Ao mesmo tempo que protege os autores de modificações em suas obras artísticas e intelectuais, a Lei de Direito Autoral autoriza a realização de paráfrases e paródias, respeitados os limites da própria legislação. Assim, se a letra da música, ainda que modificada sem prévio e expresso consentimento dos demais compositores, não é utilizada ou divulgada de modo absolutamente diverso, contrário ou prejudicial ao que concebido pelos coautores, a situação poderá ser caracterizada como paráfrase – maneira diferente de se expressar algo que já foi dito, sem que se altere o significado da versão anterior ou original.
“O art. 47 da Lei nº 9.610/1995 estabelece serem livres as paráfrases e paródias, desde que não correspondam a verdadeiras reproduções da obra originária, nem causem descrédito à obra. Nessas circunstâncias, não se está perante violação à intangibilidade da obra, capaz de ensejar reparação por danos morais”, esclarece Crisafulli.

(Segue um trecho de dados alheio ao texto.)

(* ===== verification/EventRaw.v ===== *)
(** * Raw events (iv_event_raw_posix.c)

    A raw event is a descriptor that becomes readable when it is posted: an
    eventfd, or a pipe where the kernel has none.  iv_event.c wakes threads with
    it when the poll method cannot. *)

From S2P Require Import Prelude Sys.

Local Open Scope Z_scope.

(** [event_rfd.fd] and [event_wfd] of a registered [struct iv_event_raw]. *)
Record iv_event_raw := mk_raw { event_rfd : Z; event_wfd : Z }.

(** The calls into the kernel, and [iv_fd_register] and [iv_fd_unregister] of
    [event_rfd]. *)
Class RawKernel (W : Type) := {
  rk_eventfd2 : W -> sysres Z * W;
  rk_eventfd : W -> sysres Z * W;
  rk_pipe : W -> sysres (Z * Z) * W;
  rk_read : Z -> Z -> W -> sysres Z * W;
  rk_write : Z -> Z -> W -> sysres Z * W;
  rk_close : Z -> W -> W;
  rk_set_cloexec : Z -> W -> W;
  rk_set_nonblock : Z -> W -> W;
  rk_fd_register : Z -> W -> W;
  rk_fd_unregister : Z -> W -> W;
  rk_signals : W -> nat }.

(** The registered objects, the static [eventfd_in_use] of the eventfd-linux.h that
    iv_event_raw_posix.c includes, and the handlers called. *)
Record raw_state (W : Type) := mk_rs {
  ra_objs : gmap loc iv_event_raw; ra_in_use : Z; ra_ran : list loc; ra_w : W }.
Arguments mk_rs {_}.
Arguments ra_objs {_} _.
Arguments ra_in_use {_} _.
Arguments ra_ran {_} _.
Arguments ra_w {_} _.

Section raw.
Context {W : Type} `{!RawKernel W}.
Abbreviation St := (raw_state W).

Definition set_ra_objs (v : gmap loc iv_event_raw) (s : St) : St := mk_rs v (ra_in_use s) (ra_ran s) (ra_w s).
Definition set_ra_in_use (v : Z) (s : St) : St := mk_rs (ra_objs s) v (ra_ran s) (ra_w s).
Definition set_ra_ran (v : list loc) (s : St) : St := mk_rs (ra_objs s) (ra_in_use s) v (ra_w s).
Definition set_ra_w (v : W) (s : St) : St := mk_rs (ra_objs s) (ra_in_use s) (ra_ran s) v.

Definition kernel {A} (call : W -> A * W) : M St A := fun s => let '(a, w) := call (ra_w s) in Ok (a, set_ra_w w s).
Definition kernel_ (call : W -> W) : M St unit := modify (fun s => set_ra_w (call (ra_w s)) s).
Definition load_raw (this : loc) : M St iv_event_raw := m ← gets ra_objs; deref (m !! this).
(** [do ret = call(); while (ret < 0 && errno == EINTR);] *)
Definition retried {A} (call : W -> sysres A * W) : M St (sysres A) :=
  fuel ← gets (fun s => Datatypes.S (rk_signals (ra_w s)));
  retry fuel (kernel call).

(** [eventfd_grab] (eventfd-linux.h). *)
Definition eventfd_grab : M St (sysres Z) :=
  use ← gets ra_in_use;
  first ← (if use =? 2 then
      ret ← kernel rk_eventfd2;
      match ret with
      | inl fd => mret (Some (inl fd))
      | inr EINVAL | inr ENOSYS => modify (set_ra_in_use 1);; mret None
      | inr e => mret (Some (inr e))
      end
    else mret None);
  match first with
  | Some ret => mret ret
  | None =>
      use ← gets ra_in_use;
      second ← (if negb (use =? 0) then
          ret ← kernel rk_eventfd;
          match ret with
          | inl fd => mret (Some (inl fd))
          | inr ENOSYS => mret None
          | inr e => mret (Some (inr e))
          end
        else mret None);
      match second with
      | Some ret => mret ret
      | None => modify (set_ra_in_use 0);; mret (inr ENOSYS)
      end
  end.

Definition iv_event_raw_got_event (this : loc) : M St unit :=
  use ← gets ra_in_use;
  let toread := if use =? 0 then 1024 else 8 in
  o ← load_raw this;
  ret ← retried (rk_read (event_rfd o) toread);
  match ret with
  | inl n => if n <=? 0 then iv_fatal "iv_event_raw: reading from event fd returned zero"
             else modify (fun s => set_ra_ran (ra_ran s ++ [this]) s)
  | inr EAGAIN => mret tt
  | inr _ => iv_fatal "iv_event_raw: reading from event fd returned error"
  end.

Definition iv_event_raw_register (this : loc) : M St Z :=
  use ← gets ra_in_use;
  (* the descriptors, or a failure other than ENOSYS *)
  efd ← (if negb (use =? 0) then
      ret ← eventfd_grab;
      match ret with
      | inl fd => mret (Some (Some (fd, fd)))
      | inr ENOSYS => mret (Some None)
      | inr _ => mret None
      end
    else mret (Some None));
  match efd with
  | None => mret (-1)
  | Some fd =>
      use ← gets ra_in_use;
      fd ← (if use =? 0 then
          ret ← kernel rk_pipe;
          match ret with inl p => mret (Some p) | inr _ => mret None end
        else mret fd);
      match fd with
      | None => mret (-1)
      | Some (r, w) =>
          kernel_ (rk_fd_register r);;
          modify (fun s => set_ra_objs (<[this := mk_raw r w]> (ra_objs s)) s);;
          use ← gets ra_in_use;
          when (use =? 0) (kernel_ (rk_set_cloexec w);; kernel_ (rk_set_nonblock w));;
          mret 0
      end
  end.

Definition iv_event_raw_unregister (this : loc) : M St unit :=
  o ← load_raw this;
  kernel_ (rk_fd_unregister (event_rfd o));;
  kernel_ (rk_close (event_rfd o));;
  use ← gets ra_in_use;
  when (use =? 0) (kernel_ (rk_close (event_wfd o)));;
  modify (fun s => set_ra_objs (delete this (ra_objs s)) s).

Definition iv_event_raw_post (this : loc) : M St unit :=
  o ← load_raw this;
  use ← gets ra_in_use;
  retried (rk_write (event_wfd o) (if use =? 0 then 1 else 8));;
  mret tt.
End raw.

(** ** What the kernel promises

    The descriptors that are open, non-blocking, close-on-exec and watched by the
    event loop; what can be read from each; and where writing to one goes (an
    eventfd is its own other end). *)
Record rview := mk_rv {
  rv_open : gset Z; rv_nonblock : gset Z; rv_cloexec : gset Z; rv_watched : gset Z;
  rv_data : gmap Z Z; rv_end : gmap Z Z }.
Definition data_of (n : Z) (v : rview) : Z := default 0 (rv_data v !! n).
Definition set_data (n d : Z) (v : rview) : rview :=
  mk_rv (rv_open v) (rv_nonblock v) (rv_cloexec v) (rv_watched v) (<[n := d]> (rv_data v)) (rv_end v).
Definition opened (flags : bool) (r w : Z) (v : rview) : rview :=
  mk_rv ({[r; w]} ∪ rv_open v) (if flags then {[r; w]} ∪ rv_nonblock v else rv_nonblock v ∖ {[r; w]})
    (if flags then {[r; w]} ∪ rv_cloexec v else rv_cloexec v ∖ {[r; w]}) (rv_watched v) (<[r := 0]> (rv_data v)) (<[w := r]> (rv_end v)).
Definition with_nonblock (n : Z) (v : rview) : rview :=
  mk_rv (rv_open v) ({[n]} ∪ rv_nonblock v) (rv_cloexec v) (rv_watched v) (rv_data v) (rv_end v).
Definition with_cloexec (n : Z) (v : rview) : rview :=
  mk_rv (rv_open v) (rv_nonblock v) ({[n]} ∪ rv_cloexec v) (rv_watched v) (rv_data v) (rv_end v).
Definition watched (n : Z) (v : rview) : rview :=
  mk_rv (rv_open v) ({[n]} ∪ rv_nonblock v) ({[n]} ∪ rv_cloexec v) ({[n]} ∪ rv_watched v) (rv_data v) (rv_end v).
Definition unwatched (n : Z) (v : rview) : rview :=
  mk_rv (rv_open v) (rv_nonblock v) (rv_cloexec v) (rv_watched v ∖ {[n]}) (rv_data v) (rv_end v).
Definition closed (n : Z) (v : rview) : rview :=
  mk_rv (rv_open v ∖ {[n]}) (rv_nonblock v) (rv_cloexec v) (rv_watched v) (rv_data v) (rv_end v).

(** eventfd(2) exists or not; when it does it may still fail.  Reading a non-blocking
    descriptor whose other end is open takes something or there is nothing; writing to
    a non-blocking one adds something or there is something already. *)
Class RawLaws (W : Type) `{!RawKernel W} := {
  rw : W -> rview;
  has_eventfd2 : bool;
  has_eventfd : bool;
  law_eventfd2 : forall w r w', rk_eventfd2 w = (r, w') ->
    match r with
    | inl n => has_eventfd2 = true /\ n ∉ rv_open (rw w) /\ rw w' = opened true n n (rw w)
    | inr e => rw w' = rw w /\ ((e = ENOSYS \/ e = EINVAL) <-> has_eventfd2 = false)
    end;
  law_eventfd : forall w r w', rk_eventfd w = (r, w') ->
    match r with
    | inl n => has_eventfd = true /\ n ∉ rv_open (rw w) /\ rw w' = opened false n n (rw w)
    | inr e => rw w' = rw w /\ (e = ENOSYS <-> has_eventfd = false)
    end;
  law_pipe : forall w r w', rk_pipe w = (r, w') ->
    match r with
    | inl (a, b) => a <> b /\ a ∉ rv_open (rw w) /\ b ∉ rv_open (rw w) /\ rw w' = opened false a b (rw w)
    | inr e => rw w' = rw w
    end;
  law_read : forall n len w r w', n ∈ rv_open (rw w) -> n ∈ rv_nonblock (rw w) ->
    (exists m, m ∈ rv_open (rw w) /\ rv_end (rw w) !! m = Some n) -> 8 <= len -> rk_read n len w = (r, w') ->
    match r with
    | inl k => 0 < k /\ 0 < data_of n (rw w) /\ exists d, 0 <= d < data_of n (rw w) /\ rw w' = set_data n d (rw w)
    | inr e => rw w' = rw w /\ ((e = EAGAIN /\ data_of n (rw w) <= 0) \/ (e = EINTR /\ (rk_signals w' < rk_signals w)%nat))
    end;
  law_write : forall m n len w r w', m ∈ rv_open (rw w) -> m ∈ rv_nonblock (rw w) -> rv_end (rw w) !! m = Some n ->
    n ∈ rv_open (rw w) -> 0 < len -> rk_write m len w = (r, w') ->
    match r with
    | inl k => exists d, data_of n (rw w) < d /\ 0 < d /\ rw w' = set_data n d (rw w)
    | inr e => rw w' = rw w /\ ((e = EAGAIN /\ 0 < data_of n (rw w)) \/ (e = EINTR /\ (rk_signals w' < rk_signals w)%nat))
    end;
  law_close : forall n w, rw (rk_close n w) = closed n (rw w);
  law_set_cloexec : forall n w, rw (rk_set_cloexec n w) = with_cloexec n (rw w);
  law_set_nonblock : forall n w, rw (rk_set_nonblock n w) = with_nonblock n (rw w);
  law_fd_register : forall n w, rw (rk_fd_register n w) = watched n (rw w);
  law_fd_unregister : forall n w, rw (rk_fd_unregister n w) = unwatched n (rw w) }.
(** [iv_event_post(&thr->kick)] of every idle thread. *)
Fixpoint kick_all (l : list loc) : M St unit :=
  match l with [] => mret tt | t :: l => post_thr_kick t;; kick_all l end.
(** The owner between the unlock and the post, unless it is in a completion. *)
Definition put_pc (p : option work_pc) : option work_pc := match p with None => Some OPut | p => p end.
Definition unput_pc (p : option work_pc) : option work_pc := match p with Some OPut => None | p => p end.
(** From the lock to the unlock: was there no thread? *)
Definition put_section (me : loc) : M St bool :=
  p ← gets wk_priv;
  requires (p && bool_decide (me = owner));;
  modify (set_wk_priv false);;
  modify (set_wk_shutting_down true);;
  n ← gets wk_started_threads;
  if n =? 0 then
    modify (fun s => set_wk_owner (put_pc (wk_owner s)) s);; mret true
  else idle ← gets wk_idle_threads; kick_all idle;; mret false.
Definition put_post : M St unit :=
  post_ev;; modify (fun s => set_wk_owner (unput_pc (wk_owner s)) s).
Definition iv_work_pool_put (me : loc) : prog St unit :=
  none ← act (put_section me);
  if none : bool then act put_post else mret tt.

Definition run_work_call (me : loc) (c : work_call) : prog St unit :=
  match c with
  | WSubmit i => iv_work_pool_submit_work me i
  | WContinue i => iv_work_pool_submit_continuation me i
  | WPut => iv_work_pool_put me
  end.
Fixpoint run_work_calls (me : loc) (cs : list work_call) : prog St unit :=
  match cs with [] => mret tt | c :: cs => run_work_call me c;; run_work_calls me cs end.
(** [shutting_down] may be set once every idle thread has its kick coming. *)
Lemma shutting_inv s p : wk_inv s -> wk_shutting_down s = false ->
  (forall t th, wk_threads s !! t = Some th -> t ∈ wk_idle_threads s -> th_kick th = true \/ th_pc th = Some WEvent) ->
  (wk_threads s = ∅ -> p <> None /\ p <> Some ONeeded) ->
  match p with None | Some (OPut | ONeeded) | Some OSteal => wk_taken s = [] | Some (OItems n) => length (wk_taken s) = n | _ => False end ->
  (wk_work_done s <> [] -> wk_ev s = true \/ p = Some OSteal) ->
  wk_inv (set_wk_owner p (set_wk_shutting_down true (set_wk_priv false s))).
Proof.
  intros [I1 I2 I3 I4 I5 I6 I7 I8 I9 I10 I11 I12 I13 I14 I15] Hsd Hk Hp Ho Hd. split; try done.
  - intros t th Ht. destruct (I1 _ _ Ht) as ([A B C D E F G]&?&?). split_and!; [|done|done]. split; try done.
    intros _ Hti. by apply (Hk t th).
  - intros _ E. right; right. by apply Hp.
  - intros Hf. destruct (I11 Hf) as (_&_&_&?&_). congruence.
Qed.
(** ** Examples

    Interests 1 to 3 are for signal 10, the third one exclusive; 4 is for signal 12. *)
Definition demo_inserts : list avl_cmd := CInsert <$> [4; 1; 3; 2]%positive.
Definition demo_tree (cmp : loc -> loc -> Z) : iv_avl_tree :=
  match (INIT_IV_AVL_TREE;; run_avl cmp demo_inserts) (fresh_nodes 5) with Ok (_, s) => s | _ => fresh_nodes 0 end.
Lemma demo_tree_ok cmp `{!CompareOk cmp} os l : spec_avl cmp (dom (nodes (fresh_nodes 5))) demo_inserts [] = Some (os, l) -> is_avl cmp (demo_tree cmp) l.
Proof. intros Hs. destruct (run_avl_refines cmp (fresh_nodes 5) demo_inserts os l Hs) as (s'&E&?). unfold demo_tree. by rewrite E. Qed.
Definition demo_signum (i : loc) : Z := if decide (i = 4%positive) then 12 else 10.
Definition demo_flags (x : bool) (i : loc) : Z := if decide (i = 3%positive) then (if x then 1 else 0) else 0.
Lemma iv_signal_do_wake_refines_witness :
  __iv_signal_do_wake demo_signum (demo_flags true) 10 (demo_tree (iv_signal_compare demo_signum (demo_flags true))) =
    Ok ([3%positive], demo_tree (iv_signal_compare demo_signum (demo_flags true))) /\
  __iv_signal_do_wake demo_signum (demo_flags false) 10 (demo_tree (iv_signal_compare demo_signum (demo_flags false))) =
    Ok ([1; 2; 3]%positive, demo_tree (iv_signal_compare demo_signum (demo_flags false))).
Proof.
  split.
  - refine (proj1 (iv_signal_do_wake_refines demo_signum (demo_flags true) 10 _ [3; 1; 2; 4]%positive (demo_tree_ok _ _ _ _))).
    vm_compute. reflexivity.
  - refine (proj1 (iv_signal_do_wake_refines demo_signum (demo_flags false) 10 _ [1; 2; 3; 4]%positive (demo_tree_ok _ _ _ _))).
    vm_compute. reflexivity.
Defined.
(** Interest [i] waits for process [100 * i]. *)
Definition demo_pid (i : loc) : Z := 100 * Z.pos i.
Lemma iv_wait_interest_find_correct_witness :
  exists r, __iv_wait_interest_find demo_pid 300 (demo_tree (iv_wait_interest_compare demo_pid)) = Ok (r, demo_tree (iv_wait_interest_compare demo_pid)) /\
    r = Some 3%positive.
Proof.
  destruct (iv_wait_interest_find_correct demo_pid 300 (demo_tree (iv_wait_interest_compare demo_pid)) [1; 2; 3; 4]%positive) as (r&E&Hr).
  { eapply (demo_tree_ok (iv_wait_interest_compare demo_pid)). vm_compute. reflexivity. }
  exists r. split; [exact E|]. clear E. destruct r as [i|].
  - destruct Hr as (_&_&H). f_equal. symmetry. apply H; [|by vm_compute]. set_solver.
  - destruct (Hr 3%positive); [set_solver|by vm_compute].
Defined.

(** Object [i] is for descriptor [100 * i]; 5 is not in the tree. *)
Definition demo_map : gmap Z loc := list_to_map ((fun i => (demo_pid i, i)) <$> [1; 2; 3; 4]%positive).
Lemma iv_fd_avl_is_map_witness : let s := demo_tree (iv_fd_avl_compare demo_pid) in
  iv_fd_avl_find demo_pid 300 s = Ok (Some 3%positive, s) /\ iv_fd_avl_find demo_pid 301 s = Ok (None, s) /\
  (exists s', iv_avl_tree_insert (iv_fd_avl_compare demo_pid) 5 s = Ok (0, s') /\ tree_is_map demo_pid s' (<[500 := 5%positive]> demo_map)) /\
  exists s', iv_avl_tree_delete 3 s = Ok (tt, s') /\ tree_is_map demo_pid s' (delete 300 demo_map).
Proof.
  intros s. destruct (iv_fd_avl_is_map demo_pid s demo_map) as (Hf&Hi&Hd).
  - exists [1; 2; 3; 4]%positive. split; [eapply (demo_tree_ok (iv_fd_avl_compare demo_pid)); vm_compute; reflexivity|].
    intros n f. unfold demo_map. rewrite <-elem_of_list_to_map by (apply (bool_decide_unpack _); vm_compute; exact I).
    rewrite list_elem_of_fmap. naive_solver.
  - vm_compute. reflexivity.
  - split; [exact (Hf 300)|]. split; [exact (Hf 301)|]. split; [apply (Hi 5%positive)|apply (Hd 3%positive)].
    + eexists. vm_compute. reflexivity.
    + by vm_compute.
    + by vm_compute.
Defined.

No caso de Girassol, mais do que avaliar se a modificação em apenas uma frase da letra da música é suficiente a caracterizar adaptação ou transformação da obra, relevante será entender se a nova versão implica alteração significativa no sentido da mensagem. “O Superior Tribunal de Justiça (STJ) já salientou que, não sendo a letra original utilizada como mote para desenvolvimento de outro pensamento, não se está diante de uma paráfrase”, acrescenta Crisafulli.
O episódio mostra que uma decisão aparentemente motivada por simples ajuste estético ou social, em um programa de grande repercussão, pode desencadear uma série de discussões jurídicas – e, quiçá, disputas judiciais –, quando realizada sem a prévia e expressa autorização de todos os coautores. Isso porque qualquer um deles pode se sentir ofendido em seu direito moral de integridade – que assegura a preservação da essência e da autenticidade da obra intelectual. “Vivemos um momento em que o mundo como um todo, e a arte em específico, é revisitado à luz de novas pautas sociais. Isso é saudável, mas é preciso ter-se atenção ao que a lei estabelece. Caso contrário, o que se apresenta como evolução pode se transformar em litígio e grande confusão”, analisa Dias.
Mais do que uma questão cultural, o episódio reforça a necessidade de diálogo entre o Direito e a música. As obras autorais, ainda que populares, são protegidas como patrimônio intelectual e emocional de seus criadores. A alteração de uma canção consagrada sem o consenso dos coautores originais abre precedente delicado, capaz de inspirar novas reflexões sobre o respeito à criação artística e seus limites legais.
Fontes:
Felipe Crisafulli – sócio do Ambiel Bonilha Advogados, especializado na área de Direito Desportivo e do Entretenimento e doutorando em Direito Civil pela Universidade de Coimbra (Portugal).
Victoria Dias – advogada do Ambiel Bonilha Advogados, bacharel em Direito pela Universidade Presbiteriana Mackenzie e pós-graduada em Propriedade Intelectual, Direito do Entretenimento, Mídia e Moda pela ESA/OAB.